PONCO : Pembunuhan atau revolusi terjadi bukan disebabkan oleh seorang anak. Anak siapa pun dia, dari mana pun ia berasal. Kau tidak dapat menggunakan kata revolusi sebagai mantra atau apologi untuk membenarkan kekejaman. Aku memang telah memutuskan nasibku sebagai pembunuh, tapi bukan pembunuh anak-anak.
WALI : Beginilah jika perjuangan mesti dicereweti kecengengan. Dan hanya karena kebodohan seperti itu, kita semua, nasib organisasi ini akan terus terancam oleh mata-mata kolonial.
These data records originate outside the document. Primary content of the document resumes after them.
(** ** The credential of a repository *)

(** X2.  [repositorySshKeyRead] never panics and does nothing but read the
    key file, as user [git]: it returns either the error of that read,
    with a [nil] credential, or the credential of the file, in which
    the check of the host key is switched off exactly when asked. *)
Theorem repositorySshKeyRead_result f pw sk env w :
  exists res,
    repositorySshKeyRead f pw sk env w = (Val res, log (EvKeyRead "git" f pw) w)
    /\ ((exists msg, key_err env "git" f pw = Some msg
                     /\ res = (None, Some (ErrOther msg)))
        \/ (exists k, key_err env "git" f pw = None
                      /\ res = (Some k, None)
                      /\ User k = "git" /\ PemFile k = f /\ Password k = pw
                      /\ InsecureIgnoreHostKey k = sk)).
Proof.
  rewrite KeyRead_run. eexists. split; [reflexivity|].
  destruct (key_err env "git" f pw) as [msg|]; [left; eauto|].
  right. eexists. repeat split.
Qed.

(** ** The loop over the pairs *)

(** X3.  The loop of [main] over two lists of pairs in a row is the loop over
    the first, followed, only if that one ended without error or panic,
    by the loop over the second from the world the first one left. *)
Theorem main_range_app rsc l1 l2 env w :
  main_range rsc (l1 ++ l2) env w =
  match main_range rsc l1 env w with
  | (Val None, w') => main_range rsc l2 env w'
  | stopped => stopped
  end.
Proof.
  revert w. induction l1 as [|e l1 IH]; intros w; cbn [app main_range].
  - reflexivity.
  - rewrite !bind_run.
    destruct (doRepositoriesSync rsc e env w) as [[[err|]|] w1]; [reflexivity| |reflexivity].
    apply IH.
Qed.

(** ** A destination key that cannot be read *)

(** X4.  When the key of the destination cannot be read, the sync returns
    the error of that read whatever the initialize-or-update step
    returned; the read is its last call, so nothing is pushed, and the
    disk and the upstream stay as the step left them. *)
Theorem destination_key_failure_stops_before_push rsc so src dst env w r err w4 msg :
  getRepositoryAccess_range (Repositories rsc) (SourceName so) = Val (Some src) ->
  getRepositoryAccess_range (Repositories rsc) (DestinationName so) = Val (Some dst) ->
  mkdir_err env (shadow_of rsc src) 644 = None ->
  key_failure env src = None ->
  open_err env (shadow_of rsc src) = None ->
  initOrUpdate (checked w (shadow_of rsc src)) (shadow_of rsc src) (RepoUrl src)
    (keys_of src) env
    (log (EvPlainOpen (shadow_of rsc src))
       (log (key_event src) (log (EvMkdirAll (shadow_of rsc src) 644) w)))
    = (Val (r, err), w4) ->
  key_failure env dst = Some msg ->
  exists w',
    doRepositoriesSync rsc (Some so) env w = (Val (Some (ErrOther msg)), w')
    /\ trace w' = (trace w4 ++ [key_event dst])%list
    /\ disk w' = disk w4
    /\ upstream w' = upstream w4.
Proof.
  intros Hs Hd Hm Hk Ho Hstep Hkd. rewrite (sync_run _ _ _ _ _ _ Hs Hd). cbv zeta.
  rewrite Hm, Hk, Ho, Hstep, pushStage_run, Hkd. eexists. repeat split.
Qed.

Lemma destination_key_failure_stops_before_push_witness :
  let path := shadow_of Fixtures.rsc Fixtures.alpha in
  let w4 := (initOrUpdate None path (RepoUrl Fixtures.alpha) (keys_of Fixtures.alpha)
               env_no_beta_key
               (log (EvPlainOpen path)
                  (log (key_event Fixtures.alpha)
                     (log (EvMkdirAll path 644) Fixtures.w0)))).2 in
  exists w',
    doRepositoriesSync Fixtures.rsc (Some Fixtures.pair) env_no_beta_key Fixtures.w0
    = (Val (Some (ErrOther "open beta.pem: no such file or directory")), w')
    /\ trace w' = (trace w4 ++ [key_event Fixtures.beta])%list
    /\ disk w' = disk w4
    /\ upstream w' = upstream w4.
Proof.
  intros path w4.
  apply (destination_key_failure_stops_before_push Fixtures.rsc Fixtures.pair
           Fixtures.alpha Fixtures.beta env_no_beta_key Fixtures.w0
           (Some {| Storer := path |}) None w4
           "open beta.pem: no such file or directory");
    [reflexivity|reflexivity|reflexivity|reflexivity|reflexivity
    |vm_compute; reflexivity|reflexivity].
Defined.

(** ** Repositories that are already there *)

(** X5.  Through any number of runs of the program, in any environments and
    with any configurations, a repository that is on the disk stays on
    the disk and keeps the remotes it stores, and every fetch into it
    runs on the URL list and the refspecs that it stores for [origin],
    whatever source URL the configurations give. *)
Theorem existing_repository_is_kept p st w l :
  disk w !! p = Some st ->
  exists st' t,
    disk (runs l w) !! p = Some st'
    /\ Remotes st' = Remotes st
    /\ trace (runs l w) = (trace w ++ t)%list
    /\ forall urls specs,
         In (EvFetch p urls specs) t ->
         exists rc, Remotes st !! DefaultRemoteName = Some rc
                    /\ urls = URLs rc /\ specs = Fetch rc.
Proof.
  intros Hst.
  destruct (kept_runs _ _ _ l w (kept_start _ _ _ Hst))
    as [(st' & Hst' & HR) (t & Ht & HF)].
  exists st', t. split; [done|]. split; [done|]. split; [done|].
  intros urls specs Hin. rewrite Forall_forall in HF.
  exact (HF _ (proj2 (list_elem_of_In _ _) Hin) eq_refl).
Qed.

Lemma existing_repository_is_kept_witness :
  let w1 := (doRepositoriesSync Fixtures.rsc (Some Fixtures.pair) Fixtures.env_ok
               Fixtures.w0).2 in
  let l := [(Fixtures.env_offline, Fixtures.rsc); (Fixtures.env_ok, Fixtures.rsc_no_dst)] in
  exists st',
    disk (runs l w1) !! Fixtures.shadow = Some st'
    /\ Remotes st' = {[DefaultRemoteName := sourceRemote (RepoUrl Fixtures.alpha)]}.
Proof.
  intros w1 l.
  assert (disk w1 !! Fixtures.shadow
          = Some {| Remotes := {[DefaultRemoteName := sourceRemote (RepoUrl Fixtures.alpha)]};
                    References := References (Git.storage_at w1 Fixtures.shadow) |}) as Hst
    by (vm_compute; reflexivity).
  destruct (existing_repository_is_kept _ _ _ l Hst) as (st' & t & H1 & H2 & _).
  exists st'. split; [exact H1|exact H2].
Defined.

(** ** An initialization that cannot fetch *)

(** When the directory and the remote can be made but the connection to
    the source fails, the initialization returns the error of the
    connection and leaves a repository behind: no reference, one
    remote, [origin], with the source URL. *)
Lemma Init_offline path url keys env w msg :
  init_err env path = None ->
  disk w !! path = None ->
  config_read_err env path = None ->
  config_write_err env path = None ->
  transport_err env url keys = Some msg ->
  exists w',
    repositoryShadowInit path url keys env w = (Val (None, Some (ErrOther msg)), w')
    /\ disk w' = <[path := {| Remotes := {[DefaultRemoteName := sourceRemote url]};
                              References := ∅ |}]> (disk w)
    /\ upstream w' = upstream w.
Proof.
  intros Hi Hd Hc Hcw Ht.
  unfold repositoryShadowInit. rewrite bind_run, PlainInit_run, Hi, Hd.
  cbv beta iota. rewrite bind_run, CreateRemote_run, Validate_sourceRemote.
  cbv zeta. cbn [Storer]. rewrite Hc.
  rewrite (storage_at_insert _ (disk w) path {| Remotes := ∅; References := ∅ |})
    by reflexivity.
  cbn [Remotes References]. rewrite lookup_empty, Hcw.
  cbv beta iota. rewrite bind_run, Remote_Fetch_run.
  cbv zeta. cbn [r_c r_s sourceRemote URLs Fetch initOptions fo_RefSpecs fo_Auth Name].
  rewrite Ht. cbv beta iota.
  destruct (decide (ErrOther msg = NoErrAlreadyUpToDate)); [discriminate|].
  eexists. split; [reflexivity|]. cbn. by rewrite insert_insert_eq, insert_empty.
Qed.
Kebrengsekan mental seperti itu yang telah banyak menggagalkan revolusi dalam sejarahnya.
PONCO : (MENGHEMPAS NAFAS) Berbulan-bulan sudah kusiapkan diriku untuk kesempatan seperti ini. Bahwa aku tidak mau mati sebelum aku dapat berbuat. Apapun. Sama sekali kupahami apa arti kepengecutan dan segala macam kebrengsekan moral seperti yang kau katakan, Wali. Ketika kudengar suara roda kereta itu, hanya perasaan bahagia yang kurasakan. Darahku menggelegak, tangan dan jemariku bergetar. Seakan ada kekuatan lain menyelusup membangkitkan gairahku. Aku akan lemparkan bom itu tepat, tak seinci pun meleset dari sasaran. Tapi...(MENDENGUS) bocah itu bermata bening. Lewat di depanku dengan pandangannya yang kosong. Tangannya yang mungil berpegang erat kisi andong. (MEMANDANG DARMO) Aku punya dua adik yang kulepas di hutan untuk cari makan sendiri. Aku suka hidup yang keras karena ia indah. Tapi aku paling takut menerjang anak kecil jika aku sedang ngebut dengan kuda kesayanganku.
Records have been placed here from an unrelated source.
(** * Two-compartment cells and random populations (NEURON tutorial scripts)

    A shallow embedding of [tutorial_3_solution.py], [tutorial_4a.py] and
    [tutorial_4b.py].  The scripts only configure objects owned by the
    simulation engine ([h]), by matplotlib ([plt]) and by numpy's global
    generator, so the embedding is a state-and-exception monad over a
    world that holds those objects:

    - engine objects live in stores indexed by allocation order; a Python
      reference to one of them is its index, so two references to the same
      object alias the same store entry.  A store is the history of what
      was allocated: an object that no attribute refers to any more stays
      in it, and what a cell or a population holds is what its attributes
      refer to;
    - instances of the Python class [HHCell] live in a heap of their own;
    - numeric literals are kept as the exact decimal rationals the source
      writes ([0.12] is [0.12%Q]); binary rounding is not modelled;
    - the generator behind [np.random] and the engine's integration loop
      are external: they are taken as an interface ([NumpyRandom],
      [Integrator]) and never unfolded. *)

From Stdlib Require Import QArith ZArith Lia.
From stdpp Require Import gmap strings list pretty.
WALI : Kita sudah terlampau lama berputar dalam kecerewetan.
PONCO : (MENGERAS SUARANYA) Kalau memang aku dibilang bersalah karena aku tidak membunuh kedua anak, akan kuterima...
WALI : Perintah adalah perintah.
PONCO : (MEMBALIK KE ARAH WALI) Tapi tidak pernah kudengar sekali pun dalam instruksi, bahwa aku harus membunuh anak-anak!
DARMO : Tak ada instruksi itu sama sekali.
PONCO : (KEMBALI PADA DARMO) Namun bagaimanapun aku tetap bersalah. Aku berhutang pada kalian, berhutang pada perjuangan. Kalaupun kalian semua minta, aku akan kembali ke gedung itu menunggu hingga selesai pertunjukan, dan kulempar bom ini. Sendirian, aku tak perlu bantuan. Dan boleh kalian yakini, aku takkan gagal kali ini.
FITRI : (MENGHAMPIRI PONCO, MENGUSAP-USAP PUNGGUNGNYA) Tenanglah. Kupikir tak perlu tergesa-gesa seperti itu. Bukankah begitu, Darmo!
WALI : Kepengecutan ternyata telah merajalela.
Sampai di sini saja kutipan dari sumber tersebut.